Er is natuurlijk nog een andere reden om te marineren: smaak. Maar ook die smaak van de marinade trekt bij een groot stuk vlees als een brisket echt niet in het vlees. Het is verspilde moeite. Maar met die smaak komt het echt wel goed tijdens de urenlange bereiding low & slow.
De draadjes in draadjesvlees zijn allemaal spierbundeltjes die niet meer bijeen worden gehouden door bindweefsel. Dat is afgebroken en grotendeel veranderd in gelatine. En dat geeft dat zalige, smeuïge mondgevoel. Exact hetzelfde proef je bij low & slow gegaard stug vlees. Heel veel sap, heel zacht, waanzinnig veel smaak.

Hoe doe ik dat?

Voor low & slow heb je een BBQ nodig met een kap of deksel. Het is cruciaal dat je indirect kunt garen en dat je de dome temperatuur gedurende de hele bereiding constant tussen de 70 en de 120 graden kunt houden.

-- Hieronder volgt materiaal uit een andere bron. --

(** One system with two local rows: the level with [dist_row = 1] reduces
    row 2 with the rows 1 and 3. *)
Lemma cyclic_reduction_level_keeps_solutions_witness :
  let q := Rational.q in
  let s0 := mkReduction (mkMatrix 1 4 [q 0; q 1; q 1; q 1]) (mkMatrix 1 4 [q 1; q 4; q 4; q 4])
              (mkMatrix 1 4 [q 0; q 1; q 1; q 1]) (mkMatrix 1 4 [q 0; q 6; q 12; q 18])
              [q 0] [q 0] in
  exists s',
    cr_reduce_level (q 0) Qcanon.Qcplus Qcanon.Qcmult Qcanon.Qcopp Qcanon.Qcdiv 1 2 1 s0
    = Ok s'.
Proof.
  intros q s0.
  destruct (cyclic_reduction_level_keeps_solutions _ _ _ _ _ _ _ _ Rational.field
              1 2 ltac:(lia) ltac:(lia) 1 ltac:(lia) eq_refl s0) as (s' & H & _).
  - unfold allocated_reduction. repeat split.
  - intros kz i Hkz [Hmod Hi].
    assert (kz = 0) as -> by lia. assert (i = 2) as -> by lia.
    split; apply Rational.nonzero_neq; vm_compute; reflexivity.
  - exists s'. exact H.
Defined.
(** The characters [[^\w\s\-]] does not match. *)
Definition title_char (c : char) : bool :=
  is_word c || isspace c || (c =? 45).

(** [re.sub(r'[^\w\s\-]', '', title)] *)
Definition clean_title (title : str) : str := filter title_char title.

(** The test that opens a slide: [line.startswith('## ') and not
    line.startswith('### ')]. *)
Definition is_slide_marker (line : str) : bool :=
  startswith line (lit "## ") && negb (startswith line (lit "### ")).

(** The classification of a non-empty line inside a slide: the
    [if]/[elif] chain under [elif current_slide and line], giving the
    item appended to [current_content], if any. *)
Definition classify (line : str) : option ContentBlock :=
  if startswith line (lit "### ") then
    Some {| type := Subtitle; text := strip (slice_from 4 line) |}
  else if startswith line (lit "- ") then
    Some {| type := Bullet; text := strip (slice_from 2 line) |}
  else if startswith line (lit "**") && endswith line (lit "**") then
    Some {| type := Bold; text := strip (slice 2 2 line) |}
  else if startswith line (lit "|") && contains 124 (slice_from 1 line) then
    if contains 124 line && negb (startswith line (lit "|---")) then
      let cells := map strip (slice 1 1 (split 124 line)) in
      match cells with
      | c0 :: _ =>
        if truthy c0
        then Some {| type := PlainText; text := join (lit " | ") cells |}
        else None
      | [] => None
      end
    else None
  else if truthy line && negb (startswith line (lit "---")) then
    Some {| type := PlainText; text := line |}
  else None.

(** The variables of the loop: [current_slide], [current_content] and
    [self.slides]. *)
Record PState := {
  current_slide : option Slide;
  current_content : list ContentBlock;
  slides : list Slide
}.

(** [current_slide['content'] = current_content; self.slides.append(...)]
    when a slide is open. *)
Definition flush (st : PState) : list Slide :=
  match current_slide st with
  | Some cs => slides st ++ [ {| title := title cs; content := current_content st |} ]
  | None => slides st
  end.

(** [current_content.append(item)] *)
Definition append_item (st : PState) (item : ContentBlock) : PState :=
  {| current_slide := current_slide st;
     current_content := current_content st ++ [item];
     slides := slides st |}.

(** One iteration of [for line in lines]. *)
Definition step (st : PState) (raw : str) : PState :=
  let line := strip raw in
  if is_slide_marker line then
    let title_text := strip (slice_from 3 line) in
    {| current_slide := Some {| title := clean_title title_text; content := [] |};
       current_content := [];
       slides := flush st |}
  else
    match current_slide st with
    | Some _ =>
      if truthy line then
        match classify line with
        | Some item => append_item st item
        | None => st
        end
      else st
    | None => st
    end.

(** [parse_content], from the value [self_slides] of [self.slides] at the
    call to its value at the return. *)
Definition parse_content_from (self_slides : list Slide) (content : str) : list Slide :=
  let lines := split 10 content in
  flush (fold_left step lines
           {| current_slide := None; current_content := []; slides := self_slides |}).

(** [parse_content] on a fresh converter ([self.slides = []]). *)
Definition parse_content (content : str) : list Slide :=
  parse_content_from [] content.

End Parser.

(** ** The page generator ([create_slide_xml_lines], [create_content_xml]) *)

(** [f'{content_y:.1f}'].  [content_y] starts at [4.0] and grows by [0.8],
    [0.5] or [0.4] at most eight times; it is kept here in tenths, which
    the one-decimal format prints exactly (the binary rounding of at most
    eight such additions stays far below the [0.05] that would change the
    printed digit). *)
Definition fmt_1f (tenths : N) : str :=
  str_of_nat (N.to_nat (tenths / 10)) ++ lit "." ++ str_of_nat (N.to_nat (tenths mod 10)).

(** The heights as the program has them: binary64 numbers, from [4.0], each
    the previous one plus [0.8], [0.5] or [0.4]. *)
Definition float_increment (tenths : N) : PrimFloat.float :=
  match tenths with
  | 8 => 0.8%float
  | 5 => 0.5%float
  | _ => 0.4%float
  end.

Definition float_height (incs : list N) : PrimFloat.float :=
  fold_left (fun y t => PrimFloat.add y (float_increment t)) incs 4.0%float.

(** The same heights in tenths. *)
Definition tenths_height (incs : list N) : N := fold_left N.add incs 40.

(** The float height is the tenths height, up to a millionth of a tenth. *)
Definition near_tenths (incs : list N) : bool :=
  PrimFloat.ltb
    (PrimFloat.abs
       (PrimFloat.sub
          (PrimFloat.mul (float_height incs) 10%float)
          (PrimFloat.of_uint63 (Uint63.of_Z (Z.of_N (tenths_height incs))))))
    0.000001%float.

(** All the sequences of at most [k] increments. *)
Fixpoint increment_sequences (k : nat) : list (list N) :=
  match k with
  | O => [[]]
  | S k' => [] :: flat_map (fun l => [8 :: l; 5 :: l; 4 :: l]) (increment_sequences k')
  end.

(** The three shapes the loop can append, one per branch. *)
Definition subtitle_frame (content_y : N) (escaped_text : str) : list str :=
  [ qlit "        <draw:frame draw:style-name=`gr2` draw:text-style-name=`P2` draw:layer=`layout` svg:width=`25.199cm` svg:height=`0.6cm` svg:x=`1.4cm` svg:y=`"
      ++ fmt_1f content_y ++ qlit "cm`>"
  ; lit "          <draw:text-box>"
  ; qlit "            <text:p text:style-name=`P2`>" ++ escaped_text ++ lit "</text:p>"
  ; lit "          </draw:text-box>"
  ; lit "        </draw:frame>"
  ].

Definition bullet_frame (content_y : N) (escaped_text : str) : list str :=
  [ qlit "        <draw:frame draw:style-name=`gr3` draw:text-style-name=`P3` draw:layer=`layout` svg:width=`25.199cm` svg:height=`0.5cm` svg:x=`2.0cm` svg:y=`"
      ++ fmt_1f content_y ++ qlit "cm`>"
  ; lit "          <draw:text-box>"
  ; qlit "            <text:p text:style-name=`P3`>• " ++ escaped_text ++ lit "</text:p>"
  ; lit "          </draw:text-box>"
  ; lit "        </draw:frame>"
  ].

Definition text_frame (content_y : N) (escaped_text : str) : list str :=
  [ qlit "        <draw:frame draw:style-name=`gr3` draw:text-style-name=`P3` draw:layer=`layout` svg:width=`25.199cm` svg:height=`0.4cm` svg:x=`1.4cm` svg:y=`"
      ++ fmt_1f content_y ++ qlit "cm`>"
  ; lit "          <draw:text-box>"
  ; qlit "            <text:p text:style-name=`P3`>" ++ escaped_text ++ lit "</text:p>"
  ; lit "          </draw:text-box>"
  ; lit "        </draw:frame>"
  ].

(** [for content_item in slide_data['content']], with the running
    [content_y] (in tenths) and [content_count]; the result is what the
    loop appends to [lines].  [break] ends it, [continue] and the missing
    [else] move on with both variables unchanged. *)
Fixpoint content_loop (items : list ContentBlock) (content_y : N) (content_count : nat)
  : list str :=
  match items with
  | [] => []
  | content_item :: rest =>
    if (8 <=? content_count)%nat then []
    else if negb (truthy (text content_item)) then
      content_loop rest content_y content_count
    else
      let escaped_text := escape_xml (text content_item) in
      match type content_item with
      | Subtitle =>
        let content_y := content_y + 8 in
        subtitle_frame content_y escaped_text
          ++ content_loop rest content_y (S content_count)
      | Bullet =>
        let content_y := content_y + 5 in
        bullet_frame content_y escaped_text
          ++ content_loop rest content_y (S content_count)
      | PlainText =>
        let content_y := content_y + 4 in
        text_frame content_y escaped_text
          ++ content_loop rest content_y (S content_count)
      | Bold => content_loop rest content_y content_count
      end
  end.

(** The lines of the title shape. *)
Definition title_frame (escaped_title : str) : list str :=
  [ qlit "        <draw:frame draw:style-name=`gr1` draw:text-style-name=`P1` draw:layer=`layout` svg:width=`25.199cm` svg:height=`3.506cm` svg:x=`1.4cm` svg:y=`0.3cm`>"
  ; lit "          <draw:text-box>"
  ; qlit "            <text:p text:style-name=`P1`>" ++ escaped_title ++ lit "</text:p>"
  ; lit "          </draw:text-box>"
  ; lit "        </draw:frame>"
  ].

(** [create_slide_xml_lines(slide_data, slide_number)] *)
Definition page_open (slide_number : nat) : str :=
  qlit "      <draw:page draw:name=`Slide" ++ str_of_nat (slide_number + 1)
    ++ qlit "` draw:style-name=`dp1` draw:master-page-name=`Standard`>".

Definition page_close : str := lit "      </draw:page>".

Definition create_slide_xml_lines (slide_data : Slide) (slide_number : nat) : list str :=
  let escaped_title := escape_xml (title slide_data) in
  [ page_open slide_number ]
  ++ title_frame escaped_title
  ++ content_loop (content slide_data) 40 0
  ++ [ page_close ].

Zorg ervoor dat de dome temperatuur altijd 10 tot 15 graden hoger is dan de kerntemperatuur die je wilt bereiken. Wil je short ribs garen tot 96 graden, kies dan een dome temperatuur van tegen de 120 graden.
Gebruik je een kamado, dan mag het vlees niet groter zijn dan je hitteschild omdat de randen van het vlees anders zullen uitdrogen.